Scant meters away, Deckard is an archer by trade, and ill-suited for close-quarters work such as this. As such, he was wheeling and flashing, dancing between combatants and using his cloak like a matador's cape to direct and misdirect his attackers. Strove for the high ground, and a few free seconds with which to rain pointy death upon his foes. Mann understood all this in a wizard's flash, helped by Deckard yowling "Get me out of here!", and his perfected strategy mind suggested a path to the summit.


Coolly, a constant blur of motion, he seemed to pause to say "To the turret?"

"And step on it!"



Headlong he rushed, pell-mell Deckard followed in the wake thrown up by Hugh's flickering kunai. A half-dozen corpses littered their path, knives barely visible protruding from eyes and throats rivering blood.

"Deckard, keep an eye on our six whilst I rummage my trick-bag for some device apropos!"

Atop the parapet, Deckard broke the seal on a frothing jug of hell-violence, introducing a score of lackeys to fate with his infallible arrows of bone and ash. For his part, using Deckard's small box, Hugh Mann beckoned closer their airship, the Enterprise.

At the bottom of the parapet, Thorec slammed his shoulder into the nearly ruined staircase. "Get down here!"

As Mann and Deckard reeled on the assaulted platform, Mann wondered "Time to go?". "Let's beat feet!" Mann manipulated one last time the magic box, and the airship disgorged two chains for Deckard and Hugh to climb.

Winded and frustrated, fell Thorec paused to find a foe to fell. Madstadon yodeled his barbarian's challenge, and Thorec did not in any wise deny him. After some athletic posturing and mutual bellowing, the two began a slow circling, with feints. Madstadon growled "You and me, pal...just you and me," and Thorec, stretched to his full height, chin-nodded and gestured around the surround, as if to say that all had become battlefield for just those two. Circling, then, and searches for the fatal opening. Surrounded by Thorec's remaining men...and Torii Whigg.

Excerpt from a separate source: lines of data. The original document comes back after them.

(* ===== verification/Printf.v ===== *)
(** * printf.c, the printing of console.c, and atoi of ulib.c

    Output is the list of the characters written; [strings] gives the
    strings that the arguments of [%s] point to. *)

From S2P Require Import Prelude.

(** The characters 0123456789ABCDEF and 0123456789abcdef. *)
Definition DIGITS : list Z := [48; 49; 50; 51; 52; 53; 54; 55; 56; 57; 65; 66; 67; 68; 69; 70].
Definition digits : list Z := [48; 49; 50; 51; 52; 53; 54; 55; 56; 57; 97; 98; 99; 100; 101; 102].
Definition MINUS : Z := 45.
Definition PERCENT : Z := 37.

(** The loop that fills [buf], least digit first; [None] when it does not
    end within [fuel] rounds. *)
Fixpoint digits_loop (tbl : list Z) (fuel : nat) (x base : Z) : option (list Z) :=
  match fuel with
  | O => None
  | S fuel' =>
    let d := tbl !!! Z.to_nat (x mod base) in
    if x / base =? 0 then Some [d]
    else l ← digits_loop tbl fuel' (x / base) base; Some (d :: l)
  end.

(** [buf] when [printint] of printf.c starts to print it, ... *)
Definition printint_buf (tbl : list Z) (xx base : Z) (sgn : bool) : option (list Z) :=
  let neg := sgn && (xx <? 0) in
  let x := if neg then u32 (- xx) else u32 xx in
  l ← digits_loop tbl 32 x base;
  Some (l ++ (if neg then [MINUS] else [])).

(** ... and what it prints. *)
Definition printint (xx base : Z) (sgn : bool) : option (list Z) :=
  reverse <$> printint_buf DIGITS xx base sgn.

(** The [printint] of console.c. *)
Definition cprintint (xx base : Z) (sign : bool) : option (list Z) :=
  reverse <$> printint_buf digits xx base sign.

Definition NULL_STRING : list Z := [40; 110; 117; 108; 108; 41].

Section printing.
Variable strings : Z → list Z.

Definition string_arg (a : Z) : list Z := if a =? 0 then NULL_STRING else strings a.

(** The loop of [printf] after a percent sign or not, with the arguments
    [ap] that are left. *)
Fixpoint printf_loop (state : bool) (fmt ap : list Z) : option (list Z) :=
  match fmt with
  | [] => Some []
  | c :: fmt' =>
    if negb state then
      if c =? PERCENT then printf_loop true fmt' ap
      else cons c <$> printf_loop false fmt' ap
    else
      let a := hd 0 ap in
      if c =? 100 then
        o ← printint (s32 a) 10 true; app o <$> printf_loop false fmt' (tl ap)
      else if (c =? 120) || (c =? 112) then
        o ← printint (s32 a) 16 false; app o <$> printf_loop false fmt' (tl ap)
      else if c =? 115 then app (string_arg a) <$> printf_loop false fmt' (tl ap)
      else if c =? 99 then cons (u8 a) <$> printf_loop false fmt' (tl ap)
      else if c =? PERCENT then cons c <$> printf_loop false fmt' ap
      else app [PERCENT; c] <$> printf_loop false fmt' ap
  end.
Definition printf (fmt ap : list Z) : option (list Z) := printf_loop false fmt ap.

(** The loop of [cprintf]; a percent sign at the end of the format ends it. *)
Fixpoint cprintf (fmt argp : list Z) : option (list Z) :=
  match fmt with
  | [] => Some []
  | c :: fmt' =>
    if negb (c =? PERCENT) then cons c <$> cprintf fmt' argp
    else match fmt' with
    | [] => Some []
    | c :: fmt'' =>
      let a := hd 0 argp in
      if c =? 100 then o ← cprintint (s32 a) 10 true; app o <$> cprintf fmt'' (tl argp)
      else if (c =? 120) || (c =? 112) then o ← cprintint (s32 a) 16 false; app o <$> cprintf fmt'' (tl argp)
      else if c =? 115 then app (string_arg a) <$> cprintf fmt'' (tl argp)
      else if c =? PERCENT then cons PERCENT <$> cprintf fmt'' argp
      else app [PERCENT; c] <$> cprintf fmt'' argp
    end
  end.
End printing.

(** The loop of [atoi] with the value [n] so far. *)
Fixpoint atoi_loop (s : list Z) (n : Z) : Z :=
  match s with
  | [] => n
  | c :: s' => if (48 <=? c) && (c <=? 57) then atoi_loop s' (s32 (n * 10 + c - 48)) else n
  end.
Definition atoi (s : list Z) : Z := atoi_loop s 0.

(** ** The digits *)

Lemma digits_loop_length tbl base k : ∀ fuel x,
  2 <= base → 0 <= x < base ^ Z.of_nat k → (1 <= k <= fuel)%nat →
  ∃ l, digits_loop tbl fuel x base = Some l ∧ (length l <= k)%nat.
Proof.
  induction k as [|k IH]; intros fuel x Hb Hx Hk; [lia|]. destruct fuel as [|fuel]; [lia|]. cbn [digits_loop].
  destruct (Z.eqb_spec (x / base) 0) as [Hz|Hz].
  { eexists. split; [done|]. cbn. lia. }
  assert (Hpow : base ^ Z.of_nat (S k) = base * base ^ Z.of_nat k) by (rewrite Nat2Z.inj_succ, Z.pow_succ_r; lia).
  assert (0 <= x / base < base ^ Z.of_nat k).
  { split; [apply Z.div_pos; lia|]. apply Z.div_lt_upper_bound; lia. }
  destruct k as [|k]; [exfalso; cbn in *; lia|].
  destruct (IH fuel (x / base)) as (l & -> & Hl); [lia|done|lia|]. eexists. split; [done|]. cbn in *. lia.
Qed.

(** C38: [printint] always terminates and never writes past its buffer of 16
    characters, for every 32-bit number and every base from 10 on, signed or
    not: no more than 11 characters are stored.  This holds for printf.c as
    for console.c. *)
Theorem printint_fits tbl xx base sgn :
  - 2 ^ 31 <= xx < 2 ^ 31 → 10 <= base →
  ∃ l, printint_buf tbl xx base sgn = Some l ∧ (length l <= 11)%nat.
Proof.
  intros Hx Hb. unfold printint_buf. set (neg := sgn && (xx <? 0)).
  assert (H32 : ∀ y, 0 <= u32 y < base ^ Z.of_nat 10).
  { intros y. unfold u32. pose proof (Z.mod_pos_bound y (2 ^ 32) ltac:(lia)).
    pose proof (Z.pow_le_mono_l 10 base 10 ltac:(lia)). change (Z.of_nat 10) with 10. lia. }
  destruct (digits_loop_length tbl base 10 32 (if neg then u32 (- xx) else u32 xx)) as (l & -> & Hl);
    [lia|by destruct neg|lia|].
  eexists. split; [done|]. rewrite length_app. destruct neg; cbn; lia.
Qed.

(** The value of decimal digits, least first. *)
Fixpoint digits_val (l : list Z) : Z := match l with [] => 0 | d :: l' => d - 48 + 10 * digits_val l' end.

Lemma DIGITS_dec d : 0 <= d < 10 → DIGITS !!! Z.to_nat d = d + 48.
Proof. intros Hd. assert (Hc : d ∈ seqZ 0 10) by (apply elem_of_seqZ; lia). revert Hc. vm_compute seqZ.
  rewrite !elem_of_cons, elem_of_nil. intuition subst; reflexivity. Qed.

Lemma digits_loop_val fuel : ∀ x l, 0 <= x → digits_loop DIGITS fuel x 10 = Some l →
  digits_val l = x ∧ Forall (λ c, 48 <= c <= 57) l.
Proof.
  induction fuel as [|fuel IH]; intros x l Hx E; [done|]. cbn [digits_loop] in E.
  pose proof (Z.mod_pos_bound x 10 ltac:(lia)) as Hm. pose proof (Z.div_mod x 10 ltac:(lia)) as Hd.
  rewrite DIGITS_dec in E by done. destruct (Z.eqb_spec (x / 10) 0) as [Hz|Hz].
  - injection E as <-. cbn. split; [lia|]. constructor; [lia|done].
  - apply bind_Some in E as (l' & El & E). injection E as <-. apply IH in El as [Hv Hf]; [|apply Z.div_pos; lia].
    cbn [digits_val]. split; [lia|]. constructor; [lia|done].
Qed.

Lemma atoi_digits l : ∀ s n,
  Forall (λ c, 48 <= c <= 57) l → 0 <= n → n * 10 ^ Z.of_nat (length l) + digits_val l < 2 ^ 31 →
  atoi_loop (reverse l ++ s) n = atoi_loop s (n * 10 ^ Z.of_nat (length l) + digits_val l).
Proof.
  induction l as [|d l IH]; intros s n Hf Hn Hb; cbn [length digits_val] in *.
  { cbn. f_equal. lia. }
  apply Forall_cons in Hf as [Hd Hf]. rewrite Nat2Z.inj_succ, Z.pow_succ_r in * by lia.
  assert (0 <= digits_val l) by (clear -Hf; induction Hf; cbn; lia).
  pose proof (Z.pow_pos_nonneg 10 (Z.of_nat (length l)) ltac:(lia) ltac:(lia)).
  rewrite reverse_cons, <-app_assoc, IH by (done || nia). cbn [app atoi_loop].
  destruct (Z.leb_spec 48 d), (Z.leb_spec d 57); try lia. cbn [andb]. f_equal. rewrite s32_id by nia. lia.
Qed.

(** Reading back what printf prints: for every number from 0 to
    [2^31 - 1], [atoi] of the characters that [%d] writes is the number. *)
Theorem atoi_printint x :
  0 <= x < 2 ^ 31 → ∃ l, printint x 10 true = Some l ∧ atoi l = x.
Proof.
  intros Hx. unfold printint, printint_buf. destruct (Z.ltb_spec x 0) as [|_]; [lia|]. cbn [andb].
  unfold u32. rewrite Z.mod_small by lia.
  destruct (digits_loop_length DIGITS 10 10 32 x) as (l & E & _); [lia|change (10 ^ Z.of_nat 10) with 10000000000; lia|lia|].
  rewrite E. cbn [mbind option_bind fmap option_fmap option_map]. eexists. split; [done|]. rewrite app_nil_r.
  apply digits_loop_val in E as [Hv Hf]; [|lia]. unfold atoi.
  rewrite <-(app_nil_r (reverse l)), atoi_digits by (done || lia). cbn. lia.
Qed.

Lemma printint_fits_witness :
  ∃ l, printint_buf DIGITS (- 2 ^ 31) 10 true = Some l ∧ (length l <= 11)%nat.
Proof. apply (printint_fits DIGITS (- 2 ^ 31) 10 true); lia. Defined.

Lemma atoi_printint_witness : ∃ l, printint 2026 10 true = Some l ∧ atoi l = 2026.
Proof. apply (atoi_printint 2026). lia. Defined.
(* ===== verification/Screen.v ===== *)
(** * console.c: the output of the console

    [cgaputc] writes to the memory of the display, cells of 16 bits from
    [crt] on, and moves the cursor through the registers of the controller;
    [consputc] also sends the character to the serial port (uartputc of
    uart.c).  The ports are a parameter; [Display] states what the driver
    relies on.  The display turns out to be a window on an endless sheet of
    paper, and the echo of the keyboard shows the line being typed. *)

From S2P Require Import Prelude Str Layout Console.

Definition CRTPORT : Z := 0x3d4.
Definition COM1 : Z := 0x3f8.

Record screen (D : Type) := Screen {
  crt : Z → Z;
  uart : bool;
  panicked : bool;
  v_dev : D }.
Arguments Screen {D}.
Arguments crt {D}.
Arguments uart {D}.
Arguments panicked {D}.
Arguments v_dev {D}.

(** [memmove(crt, crt+80, sizeof(crt[0])*23*80)] and
    [memset(crt+pos, 0, sizeof(crt[0])*(24*80 - pos))]. *)
Definition move_up (f : Z → Z) : Z → Z := λ i, if (0 <=? i) && (i <? 23 * 80) then f (i + 80) else f i.
Definition clear_from (pos : Z) (f : Z → Z) : Z → Z := λ i, if (pos <=? i) && (i <? 24 * 80) then 0 else f i.

Section screen_code.
Context {D : Type} `{!Ports D}.
Local Abbreviation K := (M (screen D)).

Definition inb (port : Z) : K Z := λ s,
  let '(r, d) := p_inb port (v_dev s) in Ret r (Screen (crt s) (uart s) (panicked s) d).
Definition outb (port v : Z) : K unit :=
  modify (λ s, Screen (crt s) (uart s) (panicked s) (p_outb port (u8 v) (v_dev s))).
Definition on_crt (f : (Z → Z) → Z → Z) : K unit :=
  modify (λ s, Screen (f (crt s)) (uart s) (panicked s) (v_dev s)).

(** The parts of [cgaputc]: read the position of the cursor, put the
    character there, scroll, set the position. *)
Definition get_pos : K Z :=
  outb CRTPORT 14;;
  h ← inb (CRTPORT + 1);
  outb CRTPORT 15;;
  l ← inb (CRTPORT + 1);
  mret (Z.lor (Z.shiftl h 8) l).

Definition put_char (c pos : Z) : K Z :=
  if c =? NL then mret (pos + (80 - pos mod 80))
  else if c =? BACKSPACE then mret (if pos >? 0 then pos - 1 else pos)
  else on_crt (λ f, upd f pos (Z.lor (Z.land c 0xff) 0x0700));; mret (pos + 1).

Definition scroll (pos : Z) : K Z :=
  if pos / 80 >=? 24 then
    on_crt move_up;;
    let pos := pos - 80 in
    on_crt (clear_from pos);;
    mret pos
  else mret pos.
(* ===== verification/Boot.v ===== *)
(** * bootmain.c: the boot loader

    It reads the kernel, an ELF file that starts at sector 1 of the disk,
    into physical memory and jumps to its entry.  The controller is the one
    of Ide.v: the loader keeps to the same promises as the kernel's driver,
    the class [AtaDisk]. *)

From S2P Require Import Prelude Str Layout Kalloc Exec Ide IdeSpec IdeDemo.

Record machine (D : Type) := Machine { b_mem : mem; b_dev : D }.
Arguments Machine {D}.
Arguments b_mem {D}.
Arguments b_dev {D}.

Definition SECTSIZE : Z := 512.

Section boot_code.
Context {D : Type} `{!AtaPorts D}.
Variable patience : D → nat.        (* status reads until the disk is ready *)
Local Abbreviation K := (M (machine D)).

Definition inb : K Z := λ s, let '(r, d) := ata_inb (b_dev s) in Ret r (Machine (b_mem s) d).
Definition outb (port v : Z) : K unit :=
  modify (λ s, Machine (b_mem s) (ata_outb port (u8 v) (b_dev s))).
Definition insl (dst : Z) : K unit := λ s,
  let '(l, d) := ata_insl (b_dev s) in Ret tt (Machine (store_bytes (b_mem s) dst l) d).

Fixpoint waitdisk_loop (fuel : nat) : K unit :=
  match fuel with
  | O => diverge
  | S fuel' =>
    r ← inb;
    if negb (Z.land r 0xC0 =? 0x40) then waitdisk_loop fuel' else mret tt
  end.

Definition waitdisk : K unit :=
  d ← gets b_dev;
  waitdisk_loop (S (patience d)).

Definition readsect (dst offset : Z) : K unit :=
  waitdisk;;
  outb 0x1F2 1;;
  outb 0x1F3 offset;;
  outb 0x1F4 (Z.shiftr offset 8);;
  outb 0x1F5 (Z.shiftr offset 16);;
  outb 0x1F6 (Z.lor (Z.shiftr offset 24) 0xE0);;
  outb 0x1F7 0x20;;
  waitdisk;;
  insl dst.

Fixpoint readseg_loop (fuel : nat) (pa epa offset : Z) : K unit :=
  match fuel with
  | O => diverge
  | S fuel' =>
    if negb (pa <? epa) then mret tt
    else
      readsect pa offset;;
      readseg_loop fuel' (u32 (pa + SECTSIZE)) epa (u32 (offset + 1))
  end.

Definition readseg (pa count offset : Z) : K unit :=
  let epa := u32 (pa + count) in
  let pa := u32 (pa - offset mod SECTSIZE) in
  let offset := u32 (offset / SECTSIZE + 1) in
  readseg_loop (3 + Z.to_nat (count / SECTSIZE)) pa epa offset.

(** The scratch space for the headers, and the fields that are used. *)
Definition ELF : Z := 0x10000.
Definition hdr_word (off : Z) : K Z := gets (λ s, load_word (b_mem s) (ELF + off)).
Definition PROGHDR_SIZE : Z := 32.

Wicked attacks raked the air, and ears rang from the ringing clouts of clashing weapons, hurled by the taut sinews and thews of those two vast men, Madstadon and Thorec Zentsoeir. They were not evenly matched, for though Madstadon had momentum on his side, no man alive could hope to stand long against the matchless Thorec. Grinning, he tossed his head. "Yield, now, and I shall allow your comrades to withdraw. You cannot take this castle."

Madstadon, sweating and trembling with fatigue, mutters the traditional curse of his savage tribe: "Eat me raw and unsalted, dick." His staff fell from nerveless fingers. Grimly, rejected, Thorec raised the the axe, every inch the executioner.

Thorec then was ripped open from kidney to lung...by Whigg's bat'leth. From behind.

As Death leached the color from his world, noble, half-mad Thorec Zentsoeir grasped for Torii Whigg's hand and croak't a question attending all too much of life from beginning to end: "Why?"

Whigg cradled Thorec in a cruel, mocking pietas pose as the question wheeled in the air like a carrion bird.

"Hey, man, it was a nice castle. We just wanted to fuck it up."

A yawning chasm, vertigo, meaninglessness buffeted Thorec and he became one with an infinite nothing. His last moment alive stretched into an eternal keening note of sad wonder, that life could be made to mean so very little.

The Enterprise hung off the castle, Deckard and Mann leaning over the railing, enjoying the carnage vista below over their mugs of strong drink. Madstadon and Whigg stretched their weary limbs amidst the desolate, worthless horror. Those two yet living were ankle-deep in entrails, and Thorec Zentsoeir's discarded clay could be seen face down in offal.

The scene then wavered, collapsed, and drifted away. It was, after all, never more than smoky figuration.

"Geez. Bit of a downer ending, don't you think?"




El Humidor simply shrugged, his long face drawn with fatigue. Jer stood, seeming a giant surrounded by a vile rodeo of tiny, cavorting furniture robots--"To-morrow, I'll show you a play that's a bit peppier! I'll use my little guys to--"

"Cable fixed tomorrow."

"Really, 'Man?"

"Yeah. Paid the bill."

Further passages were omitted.